Department of Orthopedic Surgery, Saarland University, Kirrberger Str, Homburg (Saar), Germany.
Knee Surg Sports Traumatol Arthrosc. 2012 Nov;20(11):2139-47. doi: 10.1007/s00167-012-1892-y.
Influence of the initial rotator cuff tear size and of different subregions of the SSP tendon on the cyclic loading behavior of a modified single-row reconstruction compared to a suture-bridging double-row repair.
Artificial tears (25 and 35 mm) were created in the rotator cuff of 24 human cadaver shoulders. The reconstructions were performed as a single-row repair (SR) using a modified suture configuration or a suture-bridge double-row repair (DR). Radiostereometric analysis was used under cyclic loading (50 cycles, 10–180 N, 10–250 N) to calculate cyclic displacement in three different planes (anteroposterior (x), craniocaudal (y) and mediolateral (z) level). Cyclic displacement was recorded, and differences in cyclic displacement of the anterior compared to the posterior subregions of the tendon were calculated.
In small-to-medium tears (25 mm) and medium-to-large tears (35 mm), significant lower cyclic displacement was seen for the SR-reconstruction compared to the DR-repair at 180 N (p ≤ 0.0001; p = 0.001) and 250 N (p = 0.001; p = 0.007) in the x-level. These results were confirmed in the y-level at 180 N (p = 0.001; p = 0.0022) and 250 N (p = 0.005; p = 0.0018). Comparison of the initial tear sizes demonstrated significant differences in cyclic displacement for the DR technique in the x-level at 180 N (p = 0.002) and 250 N (p = 0.004). Comparison of the anterior versus the posterior subregion of the tendon revealed significant lower gap formation in the posterior compared to the anterior subregions in the x-level for both tested rotator cuff repairs (p ≤ 0.05).
The tested single-row repair using a modified suture configuration achieved superior results in three-dimensional measurements of cyclic displacement compared to the tested double-row suture-bridge repair.
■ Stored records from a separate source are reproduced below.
(** * bookScrapper: the crawl-and-extract pipeline and the cleaning pass

    A shallow embedding of [scrapping/scrapper.py], [scrapping/config.py]
    and [processing/processor.py], followed by the properties of the
    pipeline that are stated about them.

    Conventions.
    - A Python [str] is a [string] holding its UTF-8 bytes; the pound sign
      (U+00A3) is therefore the two bytes 194, 163.
    - A pandas cell is missing ([NaN]), text, or a number.
    - Exceptions are values; a [try]/[except] is a [match] on them.
    - The network and the file system are read through explicit oracles,
      and every request, extraction call and write is appended to a log.
    - Library functions whose code is outside the repository are
      parameters: pandas' conversion of text to float64 in the cleaning
      pass, [urllib.parse.urljoin] in the crawl. *)

From Stdlib Require Import Ascii String QArith.
From stdpp Require Import gmap strings list fin_maps.

Local Open Scope string_scope.
Local Open Scope list_scope.

(** ** Python string primitives *)

Module PyStr.

(** [s.startswith(p)] *)
Definition startswith (s p : string) : bool := String.prefix p s.

(** [s.endswith(suf)] *)
Definition endswith (s suf : string) : bool :=
  let n := String.length s in
  let m := String.length suf in
  if (m <=? n)%nat then bool_decide (String.substring (n - m) m s = suf) else false.

(** [s[n:]] on a byte string *)
Fixpoint drop_bytes (n : nat) (s : string) : string :=
  match n, s with
  | O, _ => s
  | S _, EmptyString => EmptyString
  | S k, String _ r => drop_bytes k r
  end.

(** A UTF-8 continuation byte is 10xxxxxx, i.e. in 128..191. *)
Definition is_continuation (c : ascii) : bool :=
  let n := nat_of_ascii c in (128 <=? n)%nat && (n <=? 191)%nat.

Fixpoint skip_continuation (s : string) : string :=
  match s with
  | String c r => if is_continuation c then skip_continuation r else s
  | EmptyString => EmptyString
  end.

(** [s[1:]]: everything after the first character, which in UTF-8 is
    the first byte and the continuation bytes that follow it. *)
Definition drop_first_char (s : string) : string :=
  match s with
  | EmptyString => EmptyString
  | String _ r => skip_continuation r
  end.

(** [sub in s] *)
Fixpoint contains (sub s : string) : bool :=
  if String.prefix sub s then true
  else match s with
       | EmptyString => false
       | String _ r => contains sub r
       end.

(** [s.replace(old, new)] for a non-empty [old]: matches are taken from
    the left and do not overlap; [skip] counts the bytes of the match in
    progress that are still to be dropped. *)
Fixpoint replace_from (old new : string) (skip : nat) (s : string) : string :=
  match s with
  | EmptyString => EmptyString
  | String c r =>
      match skip with
      | S k => replace_from old new k r
      | O =>
          if String.prefix old s
          then new +:+ replace_from old new (String.length old - 1) r
          else String c (replace_from old new 0 r)
      end
  end.

Definition replace (s old new : string) : string := replace_from old new 0 s.

(** [s.lower()]. The ASCII capitals are lowered. Two other characters
    have an ASCII letter in their lower case and are lowered too: U+0130
    (bytes 196, 176) becomes i followed by U+0307 (bytes 204, 135), and
    U+212A (bytes 226, 132, 170) becomes k. The lower case of any other
    character has no ASCII letter in it, and its bytes are left as they
    are: a search for ASCII text in the result is not affected. *)
Definition lower_ascii (c : ascii) : ascii :=
  let n := nat_of_ascii c in
  if (65 <=? n)%nat && (n <=? 90)%nat then ascii_of_nat (n + 32) else c.

Fixpoint lower (s : string) : string :=
  match s with
  | EmptyString => EmptyString
  | String "196" (String "176" r) =>
      String "i" (String "204" (String "135" (lower r)))
  | String "226" (String "132" (String "170" r)) =>
      String "k" (lower r)
  | String c r => String (lower_ascii c) (lower r)
  end.

(** The number of bytes of the white-space character [s] starts with, or
    0 when it starts with none. White space is what [str.strip()]
    removes: U+0009 to U+000D, U+001C to U+0020, U+0085, U+00A0, U+1680,
    U+2000 to U+200A, U+2028, U+2029, U+202F, U+205F and U+3000. *)
Definition space_width (s : string) : nat :=
  match s with
  | EmptyString => 0
  | String c r =>
      let n := nat_of_ascii c in
      if ((9 <=? n)%nat && (n <=? 13)%nat) || ((28 <=? n)%nat && (n <=? 32)%nat)
      then 1
      else
        match r with
        | EmptyString => 0
        | String d r =>
            let m := nat_of_ascii d in
            if (n =? 194)%nat && ((m =? 133)%nat || (m =? 160)%nat) then 2
            else
              match r with
              | EmptyString => 0
              | String e _ =>
                  let k := nat_of_ascii e in
                  if (n =? 225)%nat && (m =? 154)%nat && (k =? 128)%nat then 3
                  else if (n =? 226)%nat && (m =? 128)%nat
                          && (((128 <=? k)%nat && (k <=? 138)%nat)
                              || (k =? 168)%nat || (k =? 169)%nat || (k =? 175)%nat)
                  then 3
                  else if (n =? 226)%nat && (m =? 129)%nat && (k =? 159)%nat then 3
                  else if (n =? 227)%nat && (m =? 128)%nat && (k =? 128)%nat then 3
                  else 0
              end
        end
  end.

(** [s.lstrip()]; [skip] counts the bytes still to drop of the
    white-space character being removed. *)
Fixpoint lstrip_from (skip : nat) (s : string) : string :=
  match s with
  | EmptyString => EmptyString
  | String _ r =>
      match skip with
      | S k => lstrip_from k r
      | O =>
          match space_width s with
          | O => s
          | S w => lstrip_from w r
          end
      end
  end.

Definition lstrip (s : string) : string := lstrip_from 0 s.

(** Whether [s] is white space only. *)
Fixpoint all_space_from (skip : nat) (s : string) : bool :=
  match s with
  | EmptyString => true
  | String _ r =>
      match skip with
      | S k => all_space_from k r
      | O =>
          match space_width s with
          | O => false
          | S w => all_space_from w r
          end
      end
  end.
(** X5. What a run does is independent of the temperatures an earlier run
    left on the object: after a run that returned, a second run that
    returns on the fresh object returns on the used one with the same
    final state (so repeating a run changes nothing), and a second run
    that fails before storing fails alike and keeps the temperatures of
    the first. *)
Theorem X5_runs_do_not_depend_on_earlier_results
    g (self self1 : gmap string Qc) cp T0 T3a T4 f f_st LHV
    cp' T0' T3a' T4' f' f_st' LHV' :
  PMCNondim_run g self cp T0 T3a T4 f f_st LHV = (Ok (), self1) →
  (∀ self2,
     PMCNondim_run g self cp' T0' T3a' T4' f' f_st' LHV' = (Ok (), self2) →
     PMCNondim_run g self1 cp' T0' T3a' T4' f' f_st' LHV' = (Ok (), self2)) ∧
  (∀ e,
     PMCNondim_theta g self cp' T0' T3a' T4' f' f_st' LHV' = Err e →
     PMCNondim_run g self1 cp' T0' T3a' T4' f' f_st' LHV' = (Err e, self1)) ∧
  PMCNondim_run g self1 cp T0 T3a T4 f f_st LHV = (Ok (), self1).
Proof.
  intros Hrun1.
  assert (∀ cp T0 T3a T4 f f_st LHV,
            PMCNondim_theta g self1 cp T0 T3a T4 f f_st LHV =
            PMCNondim_theta g self cp T0 T3a T4 f f_st LHV) as Hsame.
  { intros. unfold PMCNondim_theta.
    rewrite (PMCNondim_equations_frame self1 self); [reflexivity|].
    intros a Ha.
    unfold PMCNondim_run in Hrun1.
    apply finish_Ok_inv in Hrun1 as (SOL & _ & Hstore).
    apply (store_keeps_parameters _ _ _ Hstore).
    intros Hin.
    repeat (apply elem_of_cons in Ha as [->|Ha]; [not_in_names Hin|]).
    by apply elem_of_nil in Ha. }
  assert (∀ self2 cp' T0' T3a' T4' f' f_st' LHV',
     PMCNondim_run g self cp' T0' T3a' T4' f' f_st' LHV' = (Ok (), self2) →
     PMCNondim_run g self1 cp' T0' T3a' T4' f' f_st' LHV' = (Ok (), self2))
    as Hok.
  { intros self2 ? ? ? ? ? ? ? Hrun2. unfold PMCNondim_run in *.
    rewrite Hsame.
    apply finish_Ok_inv in Hrun1 as (SOL1 & _ & Hstore1).
    apply finish_Ok_inv in Hrun2 as (SOL2 & -> & Hstore2).
    simpl. by eapply store_overwrites. }
  split; [|split].
  - intros self2. apply Hok.
  - intros e He. apply PMCNondim_run_Err. by rewrite Hsame.
  - by apply Hok.
Qed.

(** X6. Under the contract of the solver a run is all or nothing: whenever
    it raises, the exception arose before the assignments and the object
    is exactly as it was.  The contract is needed: with a solver that
    returns four values, the second tuple assignment raises [IndexError]
    after T3x, T3y and T3b were assigned. *)
Theorem X6_run_is_all_or_nothing_under_contract
    g (self self' : gmap string Qc) cp T0 T3a T4 f f_st LHV e :
  solver_contract (nsolve g) →
  (PMCNondim_run g self cp T0 T3a T4 f f_st LHV = (Err e, self') →
   self' = self ∧ PMCNondim_theta g self cp T0 T3a T4 f f_st LHV = Err e) ∧
  (PMC_run g self cp T0 T3a T4 f f_st LHV = (Err e, self') →
   self' = self ∧ PMC_theta g self cp T0 T3a T4 f f_st LHV = Err e) ∧
  PMCNondim_run (PMC_py four_values) (nd_attrs InterfaceStabilizedNondim)
    driver.cp driver.T2 driver.T3a driver.T4 driver.f_loc driver.f_st
    driver.LHV =
  (Err IndexError,
   <["T3b" := 1 * driver.T2]> (<["T3y" := 1 * driver.T2]> (
   <["T3x" := 1 * driver.T2]> (nd_attrs InterfaceStabilizedNondim)))).
Proof.
  intros Hc.
  assert (∀ eqs T3a SOL, call_nsolve g eqs T3a = Ok SOL → length SOL = 5%nat)
    as Hlen.
  { intros eqs ? SOL Hcall. unfold call_nsolve in Hcall.
    apply bind_Ok_inv in Hcall as (x0 & _ & Hsolve).
    by apply Hc in Hsolve as [Hl _]. }
  assert (∀ SOL, length SOL = 5%nat →
            finish (Ok (rescale SOL T0)) self = (Err e, self') → False)
    as Hstore.
  { intros SOL (a & b & c & d & e' & ->)%length_five. discriminate. }
  split; [|split].
  - unfold PMCNondim_run.
    destruct (PMCNondim_theta g self cp T0 T3a T4 f f_st LHV) as [SOL|e0] eqn:Hth.
    + rewrite mbind_Ok. intros Hrun. exfalso.
      apply (Hstore SOL); [|exact Hrun].
      unfold PMCNondim_theta in Hth.
      apply bind_Ok_inv in Hth as (eqs & _ & Hcall). by eapply Hlen.
    + by intros [= -> ->].
  - unfold PMC_run.
    destruct (PMC_theta g self cp T0 T3a T4 f f_st LHV) as [SOL|e0] eqn:Hth.
    + rewrite mbind_Ok. intros Hrun. exfalso.
      apply (Hstore SOL); [|exact Hrun].
      unfold PMC_theta in Hth.
      apply bind_Ok_inv in Hth as (eqs & _ & Hcall). by eapply Hlen.
    + by intros [= -> ->].
  - destruct driver_inputs_fine as (HT0 & Hcp & Hf & Hlean & HT3a).
    destruct (PMCNondim_equations_Ok InterfaceStabilizedNondim
                driver.cp driver.T2 driver.T3a driver.T4 driver.f_loc
                driver.f_st driver.LHV HT0 Hcp Hf (or_introl Hlean))
      as [_ [eqs Heqs]].
    unfold PMCNondim_run, PMCNondim_theta. rewrite Heqs, mbind_Ok.
    unfold call_nsolve, initial_guess.
    rewrite !(pydiv_Ok _ _ HT3a), !mbind_Ok. reflexivity.
Qed.

(** ** Where the runs fail of their own accord *)

Lemma Qcdiv_eq_0 (a b : Qc) : a / b = 0 → a = 0 ∨ b = 0.
Proof.
  intros H. destruct (decide (b = 0)) as [Hb|Hb]; [by right|left].
  unfold Qcdiv in H. apply Qcmult_integral in H as [H|H]; [exact H|].
  pose proof (Qcmult_inv_r b Hb) as H1. rewrite H, Qcmult_0_r in H1.
  discriminate H1.
Qed.

(** X8. The lean/rich adjustment of the heating value fails, with
    [ZeroDivisionError], when the mixture is not lean and [f_st] or [f] is
    zero, and, as long as its arguments and the quotient [f/f_st] stay in
    the range of the floats, in no other case.  Whenever it succeeds, the heat released per
    unit of air, [f * LHV_eff], is [min(f, f_st) * LHV]: fuel beyond the
    stoichiometric ratio adds nothing; and at [f = f_st] the rich branch
    gives [LHV] itself, so the adjustment has no jump there. *)
Theorem X8_heating_value_is_capped_at_stoichiometric f f_st LHV :
  (Forall in_float_range [f; f_st; LHV; f / f_st] →
   ∀ e, adjust_LHV f f_st LHV = Err e ↔
        e = ZeroDivisionError ∧ f_st ≤ f ∧ (f_st = 0 ∨ f = 0)) ∧
  (∀ LHV_eff, adjust_LHV f f_st LHV = Ok LHV_eff →
              f * LHV_eff = (if decide (f < f_st) then f else f_st) * LHV) ∧
  (f_st ≠ 0 → adjust_LHV f_st f_st LHV = Ok LHV).
Proof.
  split; [|split].
  - intros _ e. unfold adjust_LHV. split.
    + destruct (decide (f < f_st)) as [Hlt|Hge]; [discriminate|].
      apply Qcnot_lt_le in Hge.
      destruct (decide (f_st = 0)) as [->|Hst].
      { rewrite pydiv_zero. intros [= <-]. by auto. }
      rewrite (pydiv_Ok _ _ Hst), mbind_Ok.
      destruct (decide (f / f_st = 0)) as [Hz|Hnz].
      * rewrite Hz, pydiv_zero. intros [= <-].
        apply Qcdiv_eq_0 in Hz as [Hz|Hz]; [by auto | contradiction].
      * by rewrite (pydiv_Ok _ _ Hnz).
    + intros (-> & Hle & Hz).
      destruct (decide (f < f_st)) as [Hlt|_].
      { exfalso. exact (Qcle_not_lt _ _ Hle Hlt). }
      destruct (decide (f_st = 0)) as [->|Hst]; [by rewrite pydiv_zero|].
      destruct Hz as [Hz|Hz]; [contradiction|]. subst f.
      rewrite (pydiv_Ok _ _ Hst), mbind_Ok.
      unfold Qcdiv. by rewrite Qcmult_0_l, pydiv_zero.
  - intros LHV_eff. unfold adjust_LHV.
    destruct (decide (f < f_st)) as [Hlt|Hge]; [by intros [= <-]|].
    intros (r & [Hst ->]%pydiv_inv & [Hr ->]%pydiv_inv)%bind_Ok_inv.
    apply (Qcmult_neq_0 _ _ Hr) in Hst as Hprod.
    assert (f ≠ 0) as Hf.
    { intros ->. apply Hr. unfold Qcdiv. by rewrite Qcmult_0_l. }
    field. by split.
  - intros Hst. unfold adjust_LHV.
    destruct (decide (f_st < f_st)) as [Hlt|_].
    { exfalso. exact (Qclt_not_eq _ _ Hlt eq_refl). }
    rewrite (pydiv_Ok _ _ Hst), mbind_Ok.
    replace (f_st / f_st) with 1 by (by field).
    rewrite pydiv_Ok by discriminate. f_equal. by field.
Qed.

(** X7. On inputs whose computed floats stay in range, [PMCNondim.run] on
    an object built from the non-dimensional preset raises
    [ZeroDivisionError] of its own, before the solver is called and with
    the object unchanged, when [T0], [cp], [f+1] or [T3a] is zero or the
    mixture is not lean and [f_st] or [f] is zero; on every other such
    input it calls the solver once and its outcome is that of storing
    what the solver returns. *)
Theorem X7_PMCNondim_run_failure_domain g N cp T0 T3a T4 f f_st LHV :
  Forall in_float_range
    (PMCNondim_floats N cp T0 T3a T4 f f_st LHV ++ guess_floats T3a) →
  (T0 = 0 ∨ cp = 0 ∨ f + 1 = 0 ∨ T3a = 0 ∨
   (f_st ≤ f ∧ (f_st = 0 ∨ f = 0)) →
   PMCNondim_run g (nd_attrs N) cp T0 T3a T4 f f_st LHV =
     (Err ZeroDivisionError, nd_attrs N)) ∧
  (T0 ≠ 0 → cp ≠ 0 → f + 1 ≠ 0 → T3a ≠ 0 →
   f < f_st ∨ (f_st ≠ 0 ∧ f ≠ 0) →
   ∃ eqs,
     PMCNondim_equations (nd_attrs N) cp T0 T3a T4 f f_st LHV = Ok eqs ∧
     PMCNondim_run g (nd_attrs N) cp T0 T3a T4 f f_st LHV =
     finish (SOL ← nsolve g eqs unknowns
                     [(T3a + 1000) / T3a; (T3a + 1500) / T3a;
                      (T3a + 1000) / T3a; (T3a + 1000) / T3a;
                      (T3a + 1000) / T3a] (dec 1e-6);
             Ok (rescale SOL T0)) (nd_attrs N)).
Proof.
  intros _. split.
  - intros H. apply PMCNondim_run_Err. unfold PMCNondim_theta.
    destruct (decide (T0 ≠ 0 ∧ cp ≠ 0 ∧ f + 1 ≠ 0 ∧
                      (f < f_st ∨ (f_st ≠ 0 ∧ f ≠ 0)))) as [Hok|Hbad].
    + destruct Hok as (HT0 & Hcp & Hf & Hbr).
      destruct (PMCNondim_equations_Ok N cp T0 T3a T4 f f_st LHV
                  HT0 Hcp Hf Hbr) as [_ [eqs Heqs]].
      rewrite Heqs, mbind_Ok.
      destruct H as [?|[?|[?|[->|[Hle Hz]]]]]; try contradiction.
      * apply call_nsolve_T3a_zero.
      * exfalso. destruct Hbr as [Hlt|[Hst Hf0]].
        -- exact (Qcle_not_lt _ _ Hle Hlt).
        -- by destruct Hz.
    + by rewrite (PMCNondim_equations_fails N cp T0 T3a T4 f f_st LHV Hbad).
  - intros HT0 Hcp Hf HT3a Hbr.
    destruct (PMCNondim_equations_Ok N cp T0 T3a T4 f f_st LHV
                HT0 Hcp Hf Hbr) as [_ [eqs Heqs]].
    exists eqs. split; [exact Heqs|].
    unfold PMCNondim_run, PMCNondim_theta. rewrite Heqs, mbind_Ok.
    unfold call_nsolve, initial_guess.
    by rewrite !(pydiv_Ok _ _ HT3a), !mbind_Ok.
Qed.

(** ** What the stored temperatures satisfy *)

Lemma equations_defined iota delta mu th_3a th_4 Delta1 Delta2 cp T0 f LHV eqs :
  equations iota delta mu th_3a th_4 Delta1 Delta2 cp T0 f LHV = Ok eqs →
  f + 1 ≠ 0 ∧ cp * T0 ≠ 0.
Proof.
  unfold equations.
  intros (a & [Hf _]%pydiv_inv & (b & [Hc _]%pydiv_inv & _)%bind_Ok_inv)
    %bind_Ok_inv.
  by split.
Qed.

(** [PMCNondim_equations_inv] on an object built from the preset. *)
Lemma PMCNondim_equations_nd_inv N cp T0 T3a T4 f f_st LHV eqs :
  PMCNondim_equations (nd_attrs N) cp T0 T3a T4 f f_st LHV = Ok eqs →
  T0 ≠ 0 ∧
  equations (nd_iota N) (nd_delta N) (nd_mu N) (T3a / T0) (T4 / T0)
    (nd_DeltaT_PH N / T0) (nd_DeltaT_RC N / T0) cp T0 f
    (spec_LHV_eff f f_st LHV) = Ok eqs.
Proof.
  intros (HT0 & iota & delta & mu & PH & RC & Hi & Hd & Hm & HPH & HRC & Heqs)
    %PMCNondim_equations_inv.
  change (getattr (nd_attrs N) "iota") with (Ok (nd_iota N)) in Hi.
  change (getattr (nd_attrs N) "delta") with (Ok (nd_delta N)) in Hd.
  change (getattr (nd_attrs N) "mu") with (Ok (nd_mu N)) in Hm.
  change (getattr (nd_attrs N) "DeltaT_PH") with (Ok (nd_DeltaT_PH N)) in HPH.
  change (getattr (nd_attrs N) "DeltaT_RC") with (Ok (nd_DeltaT_RC N)) in HRC.
  injection Hi as <-. injection Hd as <-. injection Hm as <-.
  injection HPH as <-. injection HRC as <-. by split.
Qed.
The results were dependent on the initial rupture size of the rotator cuff tear. Furthermore, significant differences were found between tendon subregions of the rotator cuff with significantly higher gap formation for the anterior compared to the posterior subregions.
研究初始肩袖撕裂大小以及肩袖下滑囊肌腱不同亚区对改良单排重建与双排缝线桥接修复后周期性负载行为的影响。
在 24 个人体尸体肩的肩袖中创建 25 和 35 毫米的人工撕裂。使用改良缝线构型进行单排修复(SR)或缝线桥接双排修复(DR)。在周期性负载下(50 个循环,10-180 N,10-250 N)使用放射立体测量分析来计算三个不同平面(前后(x)、头侧尾侧(y)和内外(z)水平)中的周期性位移。记录周期性位移,并计算肌腱前亚区与后亚区之间的周期性位移差异。
在小到中等撕裂(25 毫米)和中到大撕裂(35 毫米)中,在 180 N(p ≤ 0.0001;p = 0.001)和 250 N(p = 0.001;p = 0.007)时,SR 重建的周期性位移明显低于 DR 修复,在 x 水平。在 180 N(p = 0.001;p = 0.0022)和 250 N(p = 0.005;p = 0.0018)时,y 水平也得到了相同的结果。比较初始撕裂大小,在 180 N(p = 0.002)和 250 N(p = 0.004)时,DR 技术在 x 水平的周期性位移存在显著差异。比较肌腱前亚区与后亚区,在 x 水平,两种肩袖修复的后亚区的间隙形成均明显低于前亚区(p ≤ 0.05)。
与测试的双排缝线桥接修复相比,使用改良缝线构型的测试单排修复在三维测量的周期性位移方面取得了更好的结果。结果取决于肩袖撕裂的初始破裂大小。此外,在肩袖肌腱的不同亚区之间还发现了显著差异,前亚区的间隙形成明显高于后亚区。